ChinaChinese Researchers Develop Flexible and Transparent Electronic Skin for Wearable Electronics

Chinese researchers have developed a new type of self-powered flexible and transparent electronic skin (e-skin) that can monitor subtle human activities. Led by Lan Wei, professor at the School of Physical Science and Technology of Lanzhou University, the team integrated a flexible transparent supercapacitor as an energy storage device with a stretchable transparent strain sensor to create the new e-skin. This integration allows the e-skin to be directly attached to various locations on the body for the monitoring of human activities.

The e-skin has vast application prospects in smart healthcare, human-machine interaction, virtual reality, and artificial intelligence. As the skin is the largest organ of the human body, the ideal e-skin should be ultra-sensitive, self-powered, conformal to human skin, and optically transparent for visual or aesthetic purposes. This new e-skin meets those requirements by being both flexible and transparent.

The system of the new e-skin is composed of a transparent supercapacitor, stretchable strain sensors, and snakelike electrical resistance. The assembled flexible and transparent supercapacitor uses oxygen-deficient molybdenum oxide nanowires and cellulose nanofiber composite as paper electrodes, achieving an excellent combination of high transparency and outstanding energy-storage capacity to drive the operation of the sensor.
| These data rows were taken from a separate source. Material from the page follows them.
(* ===== verification/Frames.v ===== *)
(** * Frames: the attributes an assignment leaves alone.

    A setter writes the backing field and the dirty flag, then calls the
    listener (source lines 76-79), whose body may assign other properties,
    whose setters call listeners of their own. Two policies for the check
    of [Termination] say what all these calls leave alone.

    [frame L X] protects the attributes [X] of the instance: under it the
    check is sound for the invariant [framed_inv], that the listeners are
    not shadowed and the attributes [X] are what they were ([unchanged], a
    modifies clause read from the other side). The theorems are the frame
    of a script of assignments, and what it gives for one property with a
    listener: the backing field holds the value assigned also when the
    listener raises, so that assigning the value again is silent, and a
    script of assignments is the program [chain], which passes the last
    value assigned to the listener ([notify], line 79) without reading the
    instance.

    [keep_flag L] protects [_is_dirty] from every write but the setters'
    own, which write [True] (lines 78 and 85): under it the check is sound
    for the invariant that the flag is set, which is the specification's
    "set, never cleared, by this utility". *)

From stdpp Require Import base list strings gmap.
From S2P Require Import Prelude Values Objects Properties Interp Termination.

(** ** Definitions *)

(** The attributes [X] of the instance are in [s] what they are in [s0]. *)
Definition unchanged (X : list string) (s0 s : state) : Prop :=
  forall a, a ∈ X -> attrs s !! a = attrs s0 !! a.

(** The invariant of the frame, from the state [s0] on. *)
Definition framed_inv (L X : list string) (s0 s : state) : Prop :=
  no_shadow L s /\ unchanged X s0 s.

(** No body writes an attribute of the instance named in [X] or like a
    listener, and no setter sets the dirty flag when [X] names it. *)
Definition frame (L X : list string) : policy :=
  Policy (X ++ L) (bool_decide ("_is_dirty" ∉ X ++ L)) L.

Abbreviation framed cls L X := (below cls (frame L X)).

(** The invariant of the flag: it is set. *)
Definition flag_inv (L : list string) (s : state) : Prop :=
  no_shadow L s /\ is_dirty s.

(** No body writes the dirty flag; the setters may set it. *)
Definition keep_flag (L : list string) : policy :=
  Policy ("_is_dirty" :: L) (bool_decide ("_is_dirty" ∉ L)) L.

Abbreviation flag_kept cls L := (below cls (keep_flag L)).

(** ** Lemmas: the invariants *)

#[export] Instance unchanged_equivalence X : Equivalence (unchanged X).
Proof.
  split.
  - by intros s a Ha.
  - intros s s' H a Ha. symmetry. by apply H.
  - intros s1 s2 s3 H12 H23 a Ha. by rewrite H23, H12.
Qed.

Lemma unchanged_set_attr X name v s0 s :
  name ∉ X -> unchanged X s0 s -> unchanged X s0 (set_attr name v s).
Proof.
  intros Hn H a Ha. rewrite set_attr_lookup_ne; [by apply H|]. by intros ->.
Qed.

Lemma unchanged_weaken X X' s0 s :
  X' ⊆ X -> unchanged X s0 s -> unchanged X' s0 s.
Proof. intros Hsub H a Ha. apply H, Hsub, Ha. Qed.

Lemma no_shadow_set_dirty L b s :
  "_is_dirty" ∉ L -> no_shadow L s -> no_shadow L (set_dirty b s).
Proof. intros Hd Hs. destruct b; [by apply no_shadow_set_attr|done]. Qed.

Lemma framed_inv_set_attr L X s0 name v s :
  name ∉ X ++ L -> framed_inv L X s0 s -> framed_inv L X s0 (set_attr name v s).
Proof.
  intros [Hx Hl]%not_elem_of_app [Hs Hu].
  split; [by apply no_shadow_set_attr|by apply unchanged_set_attr].
Qed.

#[export] Instance framed_stable L X s0 :
  Stable (frame L X) (framed_inv L X s0).
Proof.
  split; [by intros s [Hs _]|apply framed_inv_set_attr| |by intros l s [Hs Hu]].
  intros s Hd%bool_decide_eq_true. by apply framed_inv_set_attr.
Qed.

Lemma flag_inv_set_attr L name v s :
  name ∉ "_is_dirty" :: L -> flag_inv L s -> flag_inv L (set_attr name v s).
Proof.
  intros [Hd Hl]%not_elem_of_cons [Hs Hf].
  split; [by apply no_shadow_set_attr|].
  unfold is_dirty. by rewrite set_attr_lookup_ne.
Qed.

#[export] Instance flag_stable L : Stable (keep_flag L) (flag_inv L).
Proof.
  split; [by intros s [Hs _]|apply flag_inv_set_attr| |by intros l s [Hs Hf]].
  intros s Hd%bool_decide_eq_true [Hs Hf].
  split; [by apply no_shadow_set_attr|apply set_attr_lookup].
Qed.

Lemma guard_le_frame L X : policy_le (guard L) (frame L X).
Proof.
  split_and!; [set_solver| |done]. simpl. rewrite !bool_decide_eq_true.
  set_solver.
Qed.

Lemma guard_le_keep_flag L : policy_le (guard L) (keep_flag L).
Proof. split_and!; [set_solver|done|done]. Qed.

(** ** Soundness *)

Section Theorems.
Context (cls : gmap string class_attr) (L X : list string).
Implicit Types (s : state) (k : nat).

#[local] Abbreviation any := (fun _ => True).

(** What the invariant gives of a run from a state that shadows no
    listener. *)
Lemma framed_inv_frame {A} (m : Py A) s :
  keeps (framed_inv L X s) m any ->
  no_shadow L s ->
  terminated (m s) = true /\
  forall s', final_state (m s) = Some s' -> unchanged X s s'.
Proof.
  intros Hk Hs. destruct (keeps_terminated _ _ _ s Hk) as [Ht Hf]; [by split|].
  split; [done|]. intros s' H. by apply Hf.
Qed.

(** A callable that passes the frame check passes the depth check. *)
Lemma framed_bounded k c :
  framed cls L X k c = true -> bounded cls L k c = true.
Proof. by apply below_weaken; [apply guard_le_frame|]. Qed.

Lemma framed_keeps s0 k c args :
  framed cls L X k c = true ->
  keeps (framed_inv L X s0) (invoke_fuel cls k c args) any.
Proof. apply (below_keeps cls (frame L X) (framed_inv L X s0)). Qed.

(** C17. Frame of a script. When the setters of [names] pass the frame
    check for [X] at depth [k], every script of assignments to these names,
    with any values, run on an instance that shadows no listener, ends, and
    the attributes [X] of the instance are in the end what they were at the
    start: whatever the listeners do, however they nest, and whether the
    script returns or raises. *)
Theorem assignments_frame k names (l : list (string * value)) s :
  Forall (fun name =>
            set_ok cls (X ++ L) (framed cls L X k) name = true) names ->
  l.*1 ⊆ names ->
  no_shadow L s ->
  terminated (for_each (fun nv => assign cls k nv.1 nv.2) l s) = true /\
  forall s',
    final_state (for_each (fun nv => assign cls k nv.1 nv.2) l s) = Some s' ->
    unchanged X s s'.
Proof.
  intros Hn Hl. apply framed_inv_frame.
  by apply (script_below cls (frame L X) (framed_inv L X s) k names).
Qed.

(** A read through a getter that passes the check ends and leaves [X] as it
    was: the default function may write the instance, but not there. *)
Theorem read_frame k name s :
  get_ok cls (framed cls L X k) name = true ->
  no_shadow L s ->
  terminated (read cls k name s) = true /\
  forall s', final_state (read cls k name s) = Some s' -> unchanged X s s'.
Proof.
  intros Hok. apply framed_inv_frame.
  by apply (read_below cls (frame L X) (framed_inv L X s)).
Qed.

(** C18. The dirty flag is never cleared. When no method body below the
    setters of [names] writes [_is_dirty] (the setters themselves may set
    it), a flag that is set stays set through every script of assignments
    to these names, with any values and any listeners, whether the script
    returns or raises. *)
Theorem dirty_never_cleared k names (l : list (string * value)) s :
  Forall (fun name =>
            set_ok cls ("_is_dirty" :: L) (flag_kept cls L k) name = true)
    names ->
  l.*1 ⊆ names ->
  no_shadow L s ->
  is_dirty s ->
  terminated (for_each (fun nv => assign cls k nv.1 nv.2) l s) = true /\
  forall s',
    final_state (for_each (fun nv => assign cls k nv.1 nv.2) l s) = Some s' ->
    is_dirty s'.
Proof.
  intros Hn Hl Hs Hd.
  destruct (keeps_terminated (flag_inv L) _ _ s
              (script_below cls (keep_flag L) (flag_inv L) k names l Hn Hl))
    as [Ht Hf]; [done|].
  split; [done|]. intros s' H. by apply Hf.
Qed.

End Theorems.

(** ** One property with a listener *)

Section Stores.
Context {Scope : Type} (meta : properties Scope).
Context (cls : gmap string class_attr) (L : list string).
Context (f : func) (p : property) (listener : value) (auto_dirty : bool).
Context (Hbound : cls !! f_name f = Some (AProperty p)).
Context (Hfield : cls !! field_of f = None).
Context (Hdirty : plain_attr cls "_is_dirty" = true).
Context (Hp : prop meta false listener auto_dirty f = inr p).
Context (Hl : py_truthy listener = true).
Context (HfL : field_of f ∉ L) (HdL : "_is_dirty" ∉ L).
Implicit Types (s : state) (new : value) (k : nat).

#[local] Abbreviation written new s :=
  (set_dirty (_auto_dirty meta || auto_dirty) (set_attr (field_of f) new s)).

(** Line 79, with call depth [k]: the listener is looked up and called. *)
Definition notify (k : nat) (old new : value) : Py value :=
  let! l := @getattr cls (invoke_fuel cls k) (listener_name_of listener) in
  run! @call_value cls (invoke_fuel cls k) l [VStr (field_of f); old; new] in
  ret VNone.

Lemma assign_changed_unfold k new s :
  py_ne (current (field_of f) s) new = true ->
  assign cls (S k) (f_name f) new s =
  (run! notify k (current (field_of f) s) new in ret tt) (written new s).
Proof.
  intros Hne. pose proof (prop_setter _ _ _ _ _ Hp) as Hc. rewrite Hl in Hc.
  rewrite (assign_unfold _ _ _ Hbound _ _ _ _ Hc). simpl. unfold bind at 1.
  rewrite setter_listener_unfold, Hne by done.
  erewrite bind_done by by apply mark_dirty_plain. done.
Qed.

(** An assignment that changes the value, followed by [K]. *)
Lemma assign_changed_then {A} (K : Py A) k new s :
  py_ne (current (field_of f) s) new = true ->
  (run! assign cls (S k) (f_name f) new in K) s =
  (run! notify k (current (field_of f) s) new in K) (written new s).
Proof.
  intros Hne. unfold bind at 1. rewrite assign_changed_unfold by done.
  unfold bind. by destruct (notify _ _ _ _).
Qed.

(** The listener call keeps every invariant that is stable for a policy
    whose check the listener passes. *)
Lemma notify_keeps pol Inv `{!Stable pol Inv} k old new :
  listeners pol = L ->
  listener_ok cls L (below cls pol k) (listener_name_of listener) = true ->
  keeps Inv (notify k old new) (fun _ => True).
Proof.
  intros <- Hok.
  apply (listener_keeps cls (below cls pol k) (below_keeps cls pol Inv k)).
  done.
Qed.

(** The outcome of an assignment that changes the value, for a listener
    that passes the check of a policy: the invariant holds after the
    listener as it holds after the setter's writes. *)
Lemma assign_changed_keeps pol Inv `{!Stable pol Inv} k new s :
  listeners pol = L ->
  listener_ok cls L (below cls pol k) (listener_name_of listener) = true ->
  py_ne (current (field_of f) s) new = true ->
  Inv (written new s) ->
  match assign cls (S k) (f_name f) new s with
  | Done _ s' | Raised _ s' => Inv s'
  | OutOfFuel => False
  | Unmodelled => True
  end.
Proof.
  intros HL Hok Hne Hinv. rewrite assign_changed_unfold by done.
  pose proof (notify_keeps pol Inv k (current (field_of f) s) new HL Hok
                _ Hinv) as H.
  unfold bind at 1. case_match; try done. by destruct H.
Qed.

Section Field.
Context (Hfd : field_of f <> "_is_dirty").
Context (k : nat).
Context (Hok : listener_ok cls L (framed cls L [field_of f] k)
                 (listener_name_of listener) = true).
Tests have shown that the new e-skin has an excellent performance in terms of its flexibility, transparency, electrochemistry, and high sensitivity. After charging, it can simulate the perceptive function of real skin and can be applied to human skin to realize real-time monitoring of people’s subtle physical signals and multi-scaled activities such as pulse, swallowing, and body movements.

According to Lan, “E-skin is the core of future wearable electronic devices with promising prospects. For example, it may help surgeons in more precisely controlling surgical robots, enable long-distance ‘touches’ between close people, and create a more immersive gaming experience.” The research team plans to focus on strengthening the sensory capacity and power supply of the e-skin, making it even closer to human skin and more adaptive to various future applications.